▶ [Record set]
(** What the index verifier has checked when it accepts. *)
Lemma verifySignedIndex_accepts verify i o : verifySignedIndex verify i o = None <->
  num_eqb (specVersion i) SIGNED_INDEX_SPEC_VERSION = true /\
  (forall k, expectedKeyId o = Some k -> k <> "" -> keyId i = k) /\
  rootOf (entries i) = ix_root i /\ verify (core_of i) (signature i) = Ok true /\
  (forall e n, date_ms (expires i) = Some e -> io_now o = Some n -> n <= e).
Proof.
  unfold verifySignedIndex. destruct (num_eqb _ _); [|by split; [|intros (?&_)]]. cbn [negb].
  assert (Hk : (match expectedKeyId o with Some (String c k) => negb (keyId i =? String c k)%string | _ => false end) = false <->
    (forall k, expectedKeyId o = Some k -> k <> "" -> keyId i = k)).
  { destruct (expectedKeyId o) as [[|c k]|]; split; try done.
    - intros _ k [= <-]. done.
    - intros E k' [= <-] _. by apply negb_false_iff, String.eqb_eq in E.
    - intros E. rewrite (E _ eq_refl) by done. by rewrite String.eqb_refl. }
  destruct (match expectedKeyId o with Some (String c k) => _ | _ => false end).
  { split; [done|]. intros (_ & Hc & _). by discriminate (proj2 Hk Hc). }
  destruct (String.eqb_spec (rootOf (entries i)) (ix_root i)) as [Er|Er]; cbn [negb]; [|by split; [|intros (_&_&?&_)]].
  destruct (verify (core_of i) (signature i)) as [[]|e]; cbn [negb]; [|by split; [|intros (_&_&_&?&_)]..].
  assert (Hk' := proj1 Hk eq_refl).
  destruct (date_ms (expires i)) as [e|], (io_now o) as [n|]; try (by split; [|intros (_&_&_&_&_)]).
  destruct (Z.ltb_spec e n) as [Hlt|Hge]; split; try done.
  - intros (_ & _ & _ & _ & Hd). specialize (Hd e n eq_refl eq_refl). lia.
  - intros _. split_and!; try done. intros ? ? [= <-] [= <-]. done.
Qed.

Lemma findIndexEntry_found i id v e : findIndexEntry i id v = Some e ->
  e ∈ entries i /\ ie_skillId e = id /\ forall x, v = Some x -> ie_version e = x.
Proof.
  unfold findIndexEntry. set (p := fun e => _). assert (Hm : forall l, e ∈ List.filter p l -> e ∈ l /\ p e = true).
  { intros l Hl. apply list_elem_of_In, filter_In in Hl as [Hl ?]. split; [by apply list_elem_of_In|done]. }
  assert (Hp : p e = true -> ie_skillId e = id /\ forall x, v = Some x -> ie_version e = x).
  { unfold p. intros [E1%String.eqb_eq E2]%andb_true_iff. split; [done|]. intros x ->. by apply String.eqb_eq. }
  destruct v as [x|]; intros Hh.
  - assert (Hin : e ∈ List.filter p (entries i)) by (destruct (List.filter p (entries i)); [done|]; injection Hh as ->; left).
    apply Hm in Hin as [? ?]. auto.
  - assert (Hin : e ∈ sort_by (fun a b => compareDottedDesc (ie_version a) (ie_version b)) (List.filter p (entries i)))
      by (destruct (sort_by _ _); [done|]; injection Hh as ->; left).
    rewrite sort_by_perm in Hin. apply Hm in Hin as [? ?]. auto.
Qed.
End Facts.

▶ [Goal of the exercise] Reproduce exactly the lines of the records above from the one with "destruct (Z.ltb_spec e" to the one with "unfold findIndexEntry. set", both included, and leave out everything else.

▶ [Answer]
  destruct (Z.ltb_spec e n) as [Hlt|Hge]; split; try done.
  - intros (_ & _ & _ & _ & Hd). specialize (Hd e n eq_refl eq_refl). lia.
  - intros _. split_and!; try done. intros ? ? [= <-] [= <-]. done.
Qed.

Lemma findIndexEntry_found i id v e : findIndexEntry i id v = Some e ->
  e ∈ entries i /\ ie_skillId e = id /\ forall x, v = Some x -> ie_version e = x.
Proof.
  unfold findIndexEntry. set (p := fun e => _). assert (Hm : forall l, e ∈ List.filter p l -> e ∈ l /\ p e = true).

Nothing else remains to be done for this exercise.